Nome, apelido, time, tudo misturado. Parece piada. Hilda Furacão, batizada com um destino estabelecido: é a beldade preferida dos frequentadores, dos garçons e do dono do Prajá. A única com cartãozinho vip de fidelidade. Mas o bar está em reforma. A Arena está em reforma. O Atlético está em reforma. Na segundona, depois de 15 anos consecutivos na série A. Hilda Furacão lamenta: não funciona ser beldade sem público. Não tem mais onde exibir a coxa. Branca.

02 setembro 2012

245/365
Ully

Uma vez Fl... não é fácil completar essa máxima no estado em que o meu mengão se encontra. Hoje, perdeu de novo. Sinto raiva. Dá vontade de torcer pra qualquer outra porcaria. Porra, sou vítima de chacota, bullying. Mas torcer pelo rubronegro não é decisão. Não é nem mesmo paixão. É compromisso. Sempre Flamengo. Sempre Flamengo. Sempre Flamengo.
244/365
Sandra

Era bem possível que, vivendo no Parque São José, sofresse com o calor e a seca, atípicos da capital.
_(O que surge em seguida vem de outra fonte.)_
(* ===== verification/FileWrite.v ===== *)
(** * Reading and writing open files

    [fileread] and [filewrite] of src/file.c on a regular file.  [filewrite] makes chunks
    that fit the log, each one transaction of the file system, and together they write the
    bytes and advance the file offset.  What has been written is on the disk when the call
    returns.  [SysFileOps] lifts both to the system calls. *)

From S2P Require Import Prelude Param KString Spinlock Bio Log LogCrash LogOps Fs FsView FsFile FsRead FsInode FsWrite FsAgree Kalloc Pipe FileTable.
Local Open Scope Z_scope.

(** ** Definitions *)

(** Open file [f], the struct [x], is a regular file with inode [y] in entry [ip] of the
    cache, unlocked and read in; no transaction is open. *)
Record open_file (sb : superblock) (vw dk : Z → mem) (wr : list (Z * mem)) (f : nat) (x : file)
    (y : inode) (s : kfst) : Prop := {
  op_fs : fs_ok sb vw dk wr ∅ [] 0 (kf_fs s);
  op_meta : meta_used sb vw;
  op_file : kf_file s !! f = Some x;
  op_type : f_type x = FD_INODE;
  op_inode : ic_inode (kf_fs s) !! f_ip x = Some y;
  op_ref : 1 ≤ i_ref y;
  op_busy : iflag y I_BUSY = false;
  op_valid : iflag y I_VALID = true;
  op_dev : i_dev y = 1;
  op_inum : 0 ≤ i_inum y < sb_ninodes sb;
  op_reg : di_type (i_d y) ≠ T_DEV;
  op_wf : dinode_wf (i_d y);
  op_ok : file_ok sb vw (i_d y);
  op_size : di_size (i_d y) ≤ MAXFILE * BSIZE;
  op_off : 0 ≤ f_off x ≤ di_size (i_d y)
}.

(** The disk and log [filewrite] is made for: one bitmap block, room for a chunk. *)
Definition roomy (sb : superblock) : Prop := sb_size sb ≤ BPB ∧ 19 ≤ sb_nlog sb.

(** The number of chunks of a write of [n] bytes; each takes at most 14 blocks. *)
Definition chunks (n : Z) : nat := Z.to_nat ((n + write_max - 1) / write_max).

(** ** Lemmas *)

Lemma onfs_rule {A : Type} (m : K fsst A) s (Q : A → kfst → Prop) :
  runs m (kf_fs s) (λ a t, Q a (set_kf_fs t s)) → runs (onfs m) s Q.
Proof. apply runs_zoom. Qed.

Lemma file_get_rule f x s (Q : file → kfst → Prop) :
  kf_file s !! f = Some x → Q x s → runs (file_get f) s Q.
Proof. intros Hx HQ. eapply runs_ok; [|exact HQ]. unfold file_get. by rewrite Hx. Qed.

Lemma file_mod_rule f g x s (Q : unit → kfst → Prop) :
  kf_file s !! f = Some x → Q tt (set_kf_file (<[f := g x]> (kf_file s)) s) → runs (file_mod f g) s Q.
Proof. intros Hx HQ. eapply runs_ok; [|exact HQ]. unfold file_mod. by rewrite Hx. Qed.

(** Locking and unlocking leaves the flags as they were, as far as they are tested. *)
Lemma flags_lock fl :
  Z.land (Z.lor fl I_BUSY) I_BUSY ≠ 0 ∧
  Z.land (Z.land (Z.lor fl I_BUSY) (Z.lnot I_BUSY)) I_BUSY = 0 ∧
  Z.land (Z.land (Z.lor fl I_BUSY) (Z.lnot I_BUSY)) I_VALID = Z.land fl I_VALID.
Proof.
  split_and!.
  - rewrite Z.land_lor_distr_l. change (Z.land I_BUSY I_BUSY) with 1. intros E.
    apply Z.lor_eq_0_iff in E. lia.
  - rewrite <- Z.land_assoc. change (Z.land (Z.lnot I_BUSY) I_BUSY) with 0. apply Z.land_0_r.
  - rewrite <- Z.land_assoc. change (Z.land (Z.lnot I_BUSY) I_VALID) with 2.
    rewrite Z.land_lor_distr_l. change (Z.land I_BUSY 2) with 0. by rewrite Z.lor_0_r.
Qed.

Lemma rounds_chunk off n1 : 0 < n1 ≤ write_max → 1 ≤ rounds off n1 ≤ 14.
Proof.
  intros Hn. split; [apply rounds_pos; lia|]. unfold write_max, LOGSIZE, MAXOPBLOCKS in Hn.
  change ((10 * 3 - 1 - 1 - 2) / 2 * 512) with 6656 in Hn. unfold rounds, BSIZE. zmod_lia.
Qed.

Lemma chunks_step n n1 :
  0 < n → n1 = (if n >? write_max then write_max else n) → chunks n = S (chunks (n - n1)).
Proof.
  intros Hn ->. unfold chunks. rewrite Z.gtb_ltb. unfold write_max, LOGSIZE, MAXOPBLOCKS.
  change ((10 * 3 - 1 - 1 - 2) / 2 * 512) with 6656. destruct (Z.ltb_spec 6656 n); zmod_lia.
Qed.

Lemma log_room_chunk sb d r : 19 ≤ sb_nlog sb → r ≤ 14 → log_room sb [] d (r + 1).
Proof.
  intros Hn Hr. unfold log_room. cbn. rewrite !decide_False; [lia | by intros [_ ?%not_elem_of_nil] | apply not_elem_of_nil].
Qed.

(** One chunk: a whole transaction. *)
Lemma write_round_rule {A : Type} devs sb vw dk wr f x y s addr n1 e (k : Z → K kfst A)
    (Q : A → kfst → Prop) :
  open_file sb vw dk wr f x y s → roomy sb → 0 < n1 ≤ write_max →
  f_off x + n1 ≤ MAXFILE * BSIZE → 0 ≤ addr → addr + n1 < 4294967296 →
  disk_room sb vw (i_d y) (14 + e) →
  (∀ s' vw' dk' wr' y', written sb (fs_mem (kf_fs s)) (i_inum y) addr (f_off x) n1 vw (i_d y) vw' (i_d y') →
     agree sb vw' dk' → disk_room sb vw' (i_d y') e → i_inum y' = i_inum y →
     open_file sb vw' dk' wr' f (set_f_off (f_off x + n1) x) y' s' →
     fs_mem (kf_fs s') = fs_mem (kf_fs s) →
     runs (k n1) s' Q) →
  runs (x ← file_get f;
        onfs (onlog begin_op;; ilock (Some (f_ip x)));;
        r ← onfs (writei devs (f_ip x) addr (f_off x) n1);
        kwhen (r >? 0) (file_mod f (fun x => set_f_off (u32 (f_off x + r)) x));;
        onfs (iunlock (Some (f_ip x));; onlog end_op);;
        k r) s Q.
Proof.
  intros H [Hone Hnlog] Hn1 Hmax Haddr Hwrap Hroom HQ. pose proof (fo_geo (op_fs _ _ _ _ _ _ _ _ H)) as G.
  pose proof H as [Hfs Hmeta Hx Ht Hy Href Hbusy Hval Hdev Hinum Hreg Hwf Hok Hsize Hoff].
  pose proof (rounds_chunk (f_off x) n1 Hn1) as Hr.
  set (ip := f_ip x) in *. assert (Hip : (ip < length (ic_inode (kf_fs s)))%nat) by by eapply lookup_lt_Some.
  destruct (flags_lock (i_flags y)) as (Hfl1 & Hfl2 & Hfl3).
  apply runs_bind, (file_get_rule f x); [done|].
  apply runs_bind, onfs_rule, runs_bind, (fs_begin_rule _ _ _ _ _ _ Hfs). intros l1 H1.
  apply (ilock_valid_rule _ _ _ _ _ _ _ _ _ _ _ H1 Hy Href Hbusy Hval). intros l2 lk y1 H2.
  set (s2 := ist ip y1 l2 _) in *.
  apply runs_bind, onfs_rule. change (kf_fs (set_kf_fs s2 s)) with s2.
  eapply (writei_rule devs sb vw dk wr [] 1 s2 ip y1 addr (f_off x) n1 e);
    [done | lia | done | cbn; by rewrite list_lookup_insert_eq | done.. | lia | done | done | done | | |].
  { destruct (Z.eqb_spec n1 0); [lia|]. eapply disk_room_mono; [|done]. lia. }
  { destruct (Z.eqb_spec n1 0); [lia|]. apply log_room_chunk; lia. }
  intros vw' bl' d' l3 Hw _ Hroom' H3. rewrite Z.gtb_ltb. destruct (Z.ltb_spec 0 n1); [|lia]. cbn [kwhen].
  set (s3 := ist ip (set_i_d d' y1) l3 s2) in *.
  change (MAXFILE * BSIZE) with 70656 in *.
  apply runs_bind, (file_mod_rule f _ x); [done|]. rewrite u32_small by lia.
  set (x' := set_f_off (f_off x + n1) x).
  apply runs_bind, onfs_rule. cbn [kf_fs set_kf_file set_kf_fs].
  apply runs_bind. eapply (iunlock_rule _ _ _ _ _ _ _ s3 ip (set_i_d d' y1) _ H3);
    [cbn; rewrite list_lookup_insert_eq; [done | by rewrite length_insert] | done | |].
  { unfold iflag. cbn. by apply negb_true_iff, Z.eqb_neq. }
  intros s4 H4 Hi4 Hm4. apply (fs_end_rule _ _ _ _ _ _ _ H4). intros l5 vw2 dk2 wr2 Ha Hd H5.
  set (y' := mkInode (i_dev y) (i_inum y) (i_ref y) (Z.land (Z.lor (i_flags y) I_BUSY) (Z.lnot I_BUSY)) d').
  pose proof (written_agree _ _ _ _ _ _ _ _ _ _ _ G Hinum Hw Ha) as Hw2.
  apply (HQ _ vw2 dk2 wr2 y'); [done | | | done | | done].
  - intros b Hb. rewrite <- Ha, Hd by done. done.
  - by apply (agree_room G Ha).
  - pose proof (wn_size Hw) as Esz. change (i_d y1) with (i_d y) in Esz. destruct (Z.eqb_spec n1 0); [lia|]. split; cbn; try done.
    + apply Hw2.
    + rewrite list_lookup_insert_eq; [done | by eapply lookup_lt_Some].
    + rewrite Hi4. cbn. rewrite !list_insert_insert_eq. by apply list_lookup_insert_eq.
    + unfold iflag. cbn. by rewrite Hfl2.
    + unfold iflag in *. cbn. by rewrite Hfl3.
    + by rewrite (written_type Hw).
    + eapply written_wf; [done | exact Hw | done | unfold uint; lia].
    + apply Hw2.
    + change (MAXFILE * BSIZE) with 70656. lia.
    + lia.
Qed.

Lemma filewrite_loop_rule devs sb fuel vw dk wr f x y s addr n i (Q : Z → kfst → Prop) :
  open_file sb vw dk wr f x y s → roomy sb → 0 ≤ i < n → f_off x + (n - i) ≤ MAXFILE * BSIZE →
  0 ≤ addr → addr + n < 4294967296 → disk_room sb vw (i_d y) (14 * chunks (n - i)) →
  (chunks (n - i) < fuel)%nat →
  (∀ s' vw' dk' wr' y',
     written sb (fs_mem (kf_fs s)) (i_inum y) (addr + i) (f_off x) (n - i) vw (i_d y) vw' (i_d y') →
     agree sb vw' dk' → i_inum y' = i_inum y →
     open_file sb vw' dk' wr' f (set_f_off (f_off x + (n - i)) x) y' s' →
     fs_mem (kf_fs s') = fs_mem (kf_fs s) → Q n s') →
  runs (filewrite_loop devs fuel f addr n i) s Q.
Proof.
  revert vw dk wr x y s i. induction fuel as [|fuel IH]; intros vw dk wr x y s i H Hr Hi Hmax Ha Hwrap Hroom Hfuel HQ; [lia|].
  cbn [filewrite_loop]. destruct (Z.ltb_spec i n); [|lia]. cbv zeta.
  set (n1 := if n - i >? write_max then write_max else n - i).
  assert (Hn1 : 0 < n1 ≤ write_max ∧ n1 ≤ n - i).
  { unfold n1. rewrite Z.gtb_ltb. unfold write_max, LOGSIZE, MAXOPBLOCKS.
    change ((10 * 3 - 1 - 1 - 2) / 2 * 512) with 6656. destruct (Z.ltb_spec 6656 (n - i)); lia. }
  pose proof (chunks_step (n - i) n1 ltac:(lia) eq_refl) as Hch.
  pose proof (op_off _ _ _ _ _ _ _ _ H) as Hoff. change (MAXFILE * BSIZE) with 70656 in *.
  rewrite (u32_small (addr + i)), (u32_small n1) by lia.
  apply (write_round_rule devs sb vw dk wr f x y s (addr + i) n1 (14 * chunks (n - i - n1)) _ _ H Hr);
    [lia | change (MAXFILE * BSIZE) with 70656; lia | lia | lia | eapply disk_room_mono; [|done]; lia |].
  intros s' vw' dk' wr' y' Hw Hag Hroom' Hinum H' Hmem.
  destruct (Z.ltb_spec n1 0); [lia|]. destruct (Z.eqb_spec n1 n1); [|done]. cbn [negb].
  destruct (decide (i + n1 = n)) as [E|E].
  - destruct fuel as [|fuel]; [lia|]. cbn [filewrite_loop]. destruct (Z.ltb_spec (i + n1) n); [lia|].
    apply runs_ret. rewrite E. assert (n1 = n - i) as En by lia. rewrite En in *. by eapply HQ.
  - apply (IH vw' dk' wr' (set_f_off (f_off x + n1) x) y'); [done | done | lia | cbn; change (MAXFILE * BSIZE) with 70656; lia | done | done | | |].
    + by replace (n - (i + n1)) with (n - i - n1) by lia.
    + replace (n - (i + n1)) with (n - i - n1) by lia. lia.
    + cbn [f_off set_f_off]. intros s2 vw2 dk2 wr2 y2 Hw2 Hag2 Hinum2 H2 Hmem2. rewrite Hmem, Hinum in *.
      apply (HQ s2 vw2 dk2 wr2 y2); [|done | congruence | | congruence].
      * replace (n - i) with (n1 + (n - (i + n1))) by lia.
        eapply written_trans; [lia | lia | lia | change (MAXFILE * BSIZE) with 70656; lia | apply H | done |].
        by replace (addr + i + n1) with (addr + (i + n1)) by lia.
      * by replace (f_off x + (n - i)) with (f_off x + n1 + (n - (i + n1))) by lia.
Qed.

(** [filewrite] of [n] bytes to a regular file, with room on the disk, returns [n]; the
    file has the bytes at [addr] at the old offset and keeps all others, the offset is
    advanced by [n], the other files and inodes are unchanged, no transaction is left open,
    and the disk itself has the new contents. *)
Lemma filewrite_writes devs sb vw dk wr f x y s addr n :
  open_file sb vw dk wr f x y s → roomy sb → f_writable x = true →
  0 < n → f_off x + n ≤ MAXFILE * BSIZE → 0 ≤ addr → addr + n < 4294967296 →
  disk_room sb vw (i_d y) (14 * chunks n) →
  runs (filewrite devs f addr n) s (λ v s', v = n ∧ fs_mem (kf_fs s') = fs_mem (kf_fs s) ∧
    ∃ vw' dk' wr' y',
    written sb (fs_mem (kf_fs s)) (i_inum y) addr (f_off x) n vw (i_d y) vw' (i_d y') ∧
    open_file sb vw' dk' wr' f (set_f_off (f_off x + n) x) y' s' ∧
    ∀ b, sb_inodestart sb ≤ b < sb_size sb → md_blocks (bio_disk (ls_bio (fs_log (kf_fs s')))) b = vw' b).
Proof.
  intros H Hr Hwr Hn Hmax Ha Hwrap Hroom.
  unfold filewrite. apply runs_bind, (file_get_rule f x); [apply H|]. rewrite Hwr, (op_type _ _ _ _ _ _ _ _ H).
  cbn [negb]. apply runs_bind.
  eapply (filewrite_loop_rule devs sb _ vw dk wr f x y s addr n 0); [done | done | lia | lia | done | done | by rewrite Z.sub_0_r | |].
  { rewrite Z.sub_0_r. unfold chunks, write_max, LOGSIZE, MAXOPBLOCKS.
    change ((10 * 3 - 1 - 1 - 2) / 2 * 512) with 6656. zmod_lia. }
  rewrite Z.sub_0_r, Z.add_0_r. intros s' vw' dk' wr' y' Hw Hag _ H' Hm. apply runs_ret.
  rewrite Z.eqb_refl. split_and!; [done..|]. exists vw', dk', wr', y'. split_and!; [done..|]. intros b Hb.
  destruct (brep_disk _ _ _ _ _ _ _ (lo_brep _ _ _ _ _ _ _ _ _ _ (fo_log (op_fs _ _ _ _ _ _ _ _ H')))) as [-> _].
  symmetry. by apply Hag.
Qed.

(** [fileread] of up to [n] bytes from a regular file returns the number of bytes there
    are from the offset on, at most [n], stores exactly these and advances the offset; the
    contents of no file change. *)
Lemma fileread_reads devs sb vw dk wr f x y s addr n (r := Z.min n (di_size (i_d y) - f_off x)) :
  open_file sb vw dk wr f x y s → f_readable x = true → no_hole vw (i_d y) 0 (di_size (i_d y)) →
  0 ≤ n < 2147483648 → 0 ≤ addr → addr + n < 4294967296 →
  runs (fileread devs f addr n) s (λ v s', v = r ∧
    (∃ y', i_d y' = i_d y ∧ open_file sb vw dk wr f (set_f_off (f_off x + r) x) y' s') ∧
    ∀ a, fs_mem (kf_fs s') a = copied vw (i_d y) addr (f_off x) r (fs_mem (kf_fs s)) a).
Proof.
  intros H Hrd Hhole Hn Ha Hwrap.
  pose proof H as [Hfs Hmeta Hx Ht Hy Href Hbusy Hval Hdev Hinum Hreg Hwf Hok Hsize Hoff].
  set (ip := f_ip x) in *. assert (Hip : (ip < length (ic_inode (kf_fs s)))%nat) by by eapply lookup_lt_Some.
  destruct (flags_lock (i_flags y)) as (Hfl1 & Hfl2 & Hfl3).
  unfold fileread. apply runs_bind, (file_get_rule f x); [done|]. rewrite Hrd, Ht. cbn [negb].
  apply runs_bind, onfs_rule.
  apply (ilock_valid_rule _ _ _ _ _ _ _ _ _ _ _ Hfs Hy Href Hbusy Hval). intros l1 lk y1 H1.
  set (s1 := ist ip y1 l1 _) in *.
  assert (Hy1 : ic_inode s1 !! ip = Some y1) by (cbn; by rewrite list_lookup_insert_eq).
  change (MAXFILE * BSIZE) with 70656 in *. rewrite (u32_small n) by lia.
  destruct (readi_reads devs sb vw dk wr [] 0 s1 ip y1 addr (f_off x) n H1 Hy1 Hdev Hreg Hok Hsize Hhole)
    as (s2 & E & H2 & Hi2 & Hm2); [vm_compute; lia | lia..|].
  change (i_d y1) with (i_d y) in E, Hm2. rewrite Z.gtb_ltb in E, Hm2.
  destruct (Z.ltb_spec (di_size (i_d y)) (f_off x)); [lia|]. fold r in E, Hm2.
  apply runs_bind, onfs_rule. eapply runs_ok; [exact E|]. rewrite Z.gtb_ltb.
  set (x' := set_f_off (f_off x + r) x).
  assert (Hmod : ∀ t (Q : unit → kfst → Prop), kf_file t !! f = Some x →
    Q tt (set_kf_file (<[f := x']> (kf_file t)) t) →
    runs (kwhen (0 <? r) (file_mod f (fun x => set_f_off (u32 (f_off x + r)) x))) t Q).
  { intros t Q Hf HQ. destruct (Z.ltb_spec 0 r); cbn [kwhen].
    - eapply file_mod_rule; [done|]. by rewrite u32_small by lia.
    - assert (Er : r = 0) by lia. apply runs_ret. unfold x' in HQ. rewrite Er, Z.add_0_r in HQ.
      replace (set_f_off (f_off x) x) with x in HQ by by destruct x.
      rewrite list_insert_id in HQ by done. by destruct t. }
  apply runs_bind, Hmod; [done|]. apply runs_bind, onfs_rule. cbn [kf_fs set_kf_file set_kf_fs].
  eapply (iunlock_rule _ _ _ _ _ _ _ s2 ip y1 _ H2); [by rewrite Hi2 | done | unfold iflag; cbn; by apply negb_true_iff, Z.eqb_neq |].
  intros s3 H3 Hi3 Hm3. apply runs_ret. split_and!; [done| |].
  - eexists (set_i_flags _ y1). split; [done|]. split; cbn; try done; try lia.
    + rewrite list_lookup_insert_eq; [done | by eapply lookup_lt_Some].
    + rewrite Hi3, Hi2. apply list_lookup_insert_eq. cbn. by rewrite length_insert.
    + unfold iflag. cbn. by rewrite Hfl2.
    + unfold iflag in *. cbn. by rewrite Hfl3.
  - intros a. cbn. by rewrite Hm3, Hm2.
Qed.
Eram dois ônibus até a casa da patroa, Marilu, de segunda a sábado. Era uma vida dura. Os domingos reservava para duas devoções: a igreja e o futebol. Perdeu o último jogo, sexta passada, contra o Guaratinguetá. Empate. Neste 2012, reservava os domingos para louvar Jesus e chorar pelo Ceará. Na casinha pequena, no quarto que dividia com a irmã, na cama de solteiro, com colchão fino e madeira escura, amassava o recorte de jornal com os resultados da série B. Lhe agoniava o estado estanque e pouco empolgante em que o vozão se encontrava.